**What the exercise asks**
From the line containing "- by rewrite app_nil_r." down to the line containing "inv c (Sched" in the records below, reproduce every line exactly, ends included, and omit all others.

**Dataset extract**
Lemma woken_facts c t th :
  is_runnable (woken c t th) = true /\ is_exited (woken c t th) = is_exited th /\
  is_queueable (woken c t th) = (if t =? c then is_queueable th else false) /\
  wakeup_time (woken c t th) = 0 /\ waiting_threads (woken c t th) = waiting_threads th /\
  detached (woken c t th) = detached th /\ fresh (woken c t th) = fresh th.
Proof.
  unfold woken. destruct (t =? c); autorewrite with flags;
    rewrite ?(proj1 (proj2 (flags_same _ _))), ?(proj2 (proj2 (flags_same _ _)));
    autorewrite with flags; done.
Qed.

Lemma thread_woken_spec c s t th :
  inv c s -> threads s !! t = Some th -> is_runnable th = false -> is_exited th = false ->
  schedcoop_thread_woken s t = Some (Sched
    (if t =? c then threads s else <[t := clear_queueable th]> (threads s)) (current s)
    (thread_list s ++ (if t =? c then [] else [t])) (filter (fun x => x <> t) (sleeping_threads s))
    (exited_threads s) (wqs s)).
Proof.
  intros V Ht Hr He. unfold schedcoop_thread_woken. rewrite Ht. cbn [mbind option_bind].
  assert (Hnr : t ∉ thread_list s) by (rewrite (v_run _ _ V t th Ht); rewrite Hr; (intuition congruence)).
  assert (Hne : t ∉ exited_threads s) by (rewrite (v_exited _ _ V t th Ht); congruence).
  assert (E1 : (if 0 <? wakeup_time th then sleep_remove s t else Some s) =
    Some (set_lists s (thread_list s) (filter (fun x => x <> t) (sleeping_threads s))
            (exited_threads s))).
  { destruct (Z.ltb_spec 0 (wakeup_time th)).
    - unfold sleep_remove. rewrite tailq_remove_ok; [done|].
      by apply (v_sleep _ _ V t th Ht).
    - rewrite filter_ne_id; [by destruct s|]. rewrite (v_sleep _ _ V t th Ht). lia. }
  rewrite E1. cbn [mbind option_bind].
  assert (E2 : negb (t =? current s) || is_queueable th = negb (t =? c)).
  { destruct (Z.eqb_spec t (current s)) as [->|Hn]; cbn [negb orb].
    - rewrite (v_queue _ _ V th Ht Hr). f_equal. apply Z.eqb_sym.
    - destruct (Z.eqb_spec t c) as [->|]; [|done]. exfalso.
      pose proof (v_next _ _ V th Hn Ht). congruence. }
  cbn [current set_lists]. rewrite E2. destruct (Z.eqb_spec t c) as [->|Hn]; cbn [negb].
  - by rewrite app_nil_r.
  - unfold run_insert_tail. rewrite linked_false; cbn [thread_list sleeping_threads exited_threads
      set_lists]; [|done|by rewrite elem_of_filter_ne; tauto|done].
    cbn [mbind option_bind]. by rewrite (update_ok _ t th).
Qed.

Lemma inv_woken c s t th :
  inv c s -> threads s !! t = Some th -> is_runnable th = false -> is_exited th = false ->
  inv c (Sched (<[t := woken c t th]> (threads s)) (current s)
    (thread_list s ++ (if t =? c then [] else [t])) (filter (fun x => x <> t) (sleeping_threads s))
    (exited_threads s) (wqs s)).
Proof.
  intros V Ht Hr He. pose proof V as [ND D C CU R S X ST NX Q CQ W WT].
  destruct (woken_facts c t th) as (F1 & F2 & F3 & F4 & F5 & _).
  assert (Hnr : t ∉ thread_list s) by (rewrite (R t th Ht); rewrite Hr; (intuition congruence)).
  assert (Hne : t ∉ exited_threads s) by (rewrite (X t th Ht); congruence).
  assert (Hsome : forall x, is_Some (threads s !! x) -> is_Some (<[t := woken c t th]> (threads s) !! x)).
  { intros x Hx. destruct (decide (x = t)) as [->|]; [by rewrite lookup_insert_eq|by rewrite lookup_insert_ne]. }
  assert (Hlive : forall x, live s x -> exists th', <[t := woken c t th]> (threads s) !! x = Some th' /\
    is_exited th' = false).
  { intros x (xh & Hx & Hx2). destruct (decide (x = t)) as [->|].
    - rewrite lookup_insert_eq. eexists. split; [done|]. congruence.
    - rewrite lookup_insert_ne by done. eauto. }
  split; cbn [thread_list sleeping_threads exited_threads threads current wqs].
  - apply NoDup_app in ND as (N1 & N2 & N3). apply NoDup_app in N3 as (N3 & N4 & N5).
    apply NoDup_app. split; [|split].
    + destruct (t =? c); [by rewrite app_nil_r|]. apply NoDup_app. split; [done|].
      split; [|apply NoDup_singleton]. by intros x Hx ->%list_elem_of_singleton.
    + intros x Hx Hx2. rewrite elem_of_app, elem_of_filter_ne in Hx2.
      apply elem_of_app in Hx as [Hx|Hx].
      * apply (N2 x Hx). apply elem_of_app. tauto.
      * destruct (t =? c); [by apply not_elem_of_nil in Hx|]. apply list_elem_of_singleton in Hx as ->.
        tauto.
    + apply NoDup_app. split; [by apply NoDup_filter|]. split; [|done].
      intros x [_ Hx]%elem_of_filter_ne. by apply N4.
  - intros x Hx. apply Hsome. destruct (decide (x = t)) as [->|]; [by eexists|]. apply D.
    rewrite !elem_of_app, elem_of_filter_ne in *. destruct (t =? c); [|rewrite list_elem_of_singleton in Hx; tauto].
    rewrite elem_of_nil in Hx. tauto.
  - by apply Hsome.
  - by apply Hsome.
  - intros x xh Hx. rewrite elem_of_app. destruct (decide (x = t)) as [->|Hxt].
    + rewrite lookup_insert_eq in Hx. injection Hx as <-. rewrite F1.
      destruct (Z.eqb_spec t c) as [->|Hc]; [rewrite elem_of_nil; (intuition congruence)|].
      rewrite list_elem_of_singleton. tauto.
    + rewrite lookup_insert_ne in Hx by done. rewrite <- (R x xh Hx).
      destruct (t =? c); [rewrite elem_of_nil; tauto|]. rewrite list_elem_of_singleton. (intuition congruence).
  - intros x xh Hx. rewrite elem_of_filter_ne. destruct (decide (x = t)) as [->|Hxt].
    + rewrite lookup_insert_eq in Hx. injection Hx as <-. rewrite F1. (intuition congruence).
    + rewrite lookup_insert_ne in Hx by done. rewrite <- (S x xh Hx). tauto.
  - intros x xh Hx. destruct (decide (x = t)) as [->|Hxt].
    + rewrite lookup_insert_eq in Hx. injection Hx as <-. rewrite F2. by apply X.
    + rewrite lookup_insert_ne in Hx by done. by apply X.
  - intros x xh Hx. destruct (decide (x = t)) as [->|Hxt].
    + rewrite lookup_insert_eq in Hx. injection Hx as <-. congruence.
    + rewrite lookup_insert_ne in Hx by done. by apply (ST x).
  - intros xh Hc. destruct (decide (c = t)) as [->|Hxt].
    + rewrite lookup_insert_eq. by intros [= <-].
    + rewrite lookup_insert_ne by done. by apply NX.
  - intros xh. destruct (decide (current s = t)) as [E|Hxt].
    + rewrite E, lookup_insert_eq. intros [= <-]. congruence.
    + rewrite lookup_insert_ne by done. by apply Q.
  - intros xh. destruct (decide (c = t)) as [->|Hxt].
    + rewrite lookup_insert_eq. intros [= <-]. rewrite F3, Z.eqb_refl. by apply CQ.
    + rewrite lookup_insert_ne by done. by apply CQ.
  - intros w q x Hw Hx. apply Hlive. by eapply W.
  - intros x xh y Hx Hy. apply Hlive. destruct (decide (x = t)) as [->|Hxt].
    + rewrite lookup_insert_eq in Hx. injection Hx as <-. rewrite F5 in Hy. by eapply WT.
    + rewrite lookup_insert_ne in Hx by done. by eapply WT.
Qed.

Lemma wake_spec c s t :
  inv c s -> live s t -> exists s', uk_thread_wake s t = Some s' /\ inv c s' /\ after_wake c t s s'.
Proof.
  intros V (th & Ht & He). unfold uk_thread_wake. rewrite Ht. cbn [mbind option_bind].
  destruct (is_runnable th) eqn:Hr; cbn [negb].
  { exists s. split; [done|]. split; [done|]. repeat split. exists th. by rewrite Hr. }
  rewrite (thread_woken_spec c s t th V Ht Hr He). cbn [mbind option_bind].
  eexists. split; [|split; [exact (inv_woken c s t th V Ht Hr He)|]].
  - unfold update, woken. cbn [threads current thread_list sleeping_threads exited_threads wqs].
    destruct (Z.eqb_spec t c) as [E|E].
    + rewrite Ht. cbn. rewrite lookup_insert_eq. cbn. by rewrite insert_insert_eq.
    + rewrite lookup_insert_eq. cbn. rewrite lookup_insert_eq. cbn. by rewrite !insert_insert_eq.
  - split; [done|]. split; [done|]. split; [done|].
    split; [intros x Hx; by apply lookup_insert_ne|]. exists th. split; [done|]. rewrite Hr. cbn.
    by rewrite lookup_insert_eq.
Qed.

(** ** Waking several threads *)

(** What waking threads leaves as it is. *)
Record grows (s s' : uk_sched) : Prop := Grows {
  g_current : current s' = current s;
  g_exited : exited_threads s' = exited_threads s;
  g_wqs : wqs s' = wqs s;
  g_list : exists extra, thread_list s' = thread_list s ++ extra;
  g_threads : forall x th, threads s !! x = Some th -> exists th', threads s' !! x = Some th' /\
    is_exited th' = is_exited th /\ detached th' = detached th /\ fresh th' = fresh th /\
    waiting_threads th' = waiting_threads th /\ (is_runnable th = true -> th' = th)
}.

Lemma grows_refl s : grows s s.
Proof. split; try done; [exists []; by rewrite app_nil_r|]. intros x th H. by exists th. Qed.

Lemma grows_trans s1 s2 s3 : grows s1 s2 -> grows s2 s3 -> grows s1 s3.
Proof.
  intros [A1 B1 C1 [e1 L1] T1] [A2 B2 C2 [e2 L2] T2]. split; try congruence.
  - exists (e1 ++ e2). by rewrite L2, L1, app_assoc.
  - intros x th Hx. destruct (T1 x th Hx) as (th1 & H1 & E1 & D1 & F1 & W1 & R1).
    destruct (T2 x th1 H1) as (th2 & H2 & E2 & D2 & F2 & W2 & R2). exists th2.
    split; [done|]. repeat (split; [congruence|]). intros Hr. specialize (R1 Hr).
    subst th1. auto.
Qed.

Lemma after_wake_grows c t s s' : after_wake c t s s' -> grows s s'.
Proof.
  intros (A & B & C & D & th & Ht & H). destruct (is_runnable th) eqn:Hr.
  { subst s'. apply grows_refl. }
  destruct H as (H1 & H2 & H3). split; try done.
  - by eexists.
  - intros x xh Hx. destruct (decide (x = t)) as [->|Hne].
    + assert (xh = th) as -> by congruence. exists (woken c t th). split; [done|].
      destruct (woken_facts c t th) as (F1 & F2 & F3 & F4 & F5 & F6 & F7).
      repeat (split; [done|]). congruence.
    + exists xh. by rewrite D.
Qed.

Lemma grows_live s s' t : grows s s' -> live s t -> live s' t.
Proof.
  intros G (th & Ht & He). destruct (g_threads _ _ G t th Ht) as (th' & H1 & H2 & _).
  exists th'. split; [done|congruence].
Qed.

(** A thread that was woken can run. *)
Definition can_run (s : uk_sched) (t : Z) : Prop :=
  exists th, threads s !! t = Some th /\ is_runnable th = true.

**Solution to this exercise**
  - by rewrite app_nil_r.
  - unfold run_insert_tail. rewrite linked_false; cbn [thread_list sleeping_threads exited_threads
      set_lists]; [|done|by rewrite elem_of_filter_ne; tauto|done].
    cbn [mbind option_bind]. by rewrite (update_ok _ t th).
Qed.

Lemma inv_woken c s t th :
  inv c s -> threads s !! t = Some th -> is_runnable th = false -> is_exited th = false ->
  inv c (Sched (<[t := woken c t th]> (threads s)) (current s)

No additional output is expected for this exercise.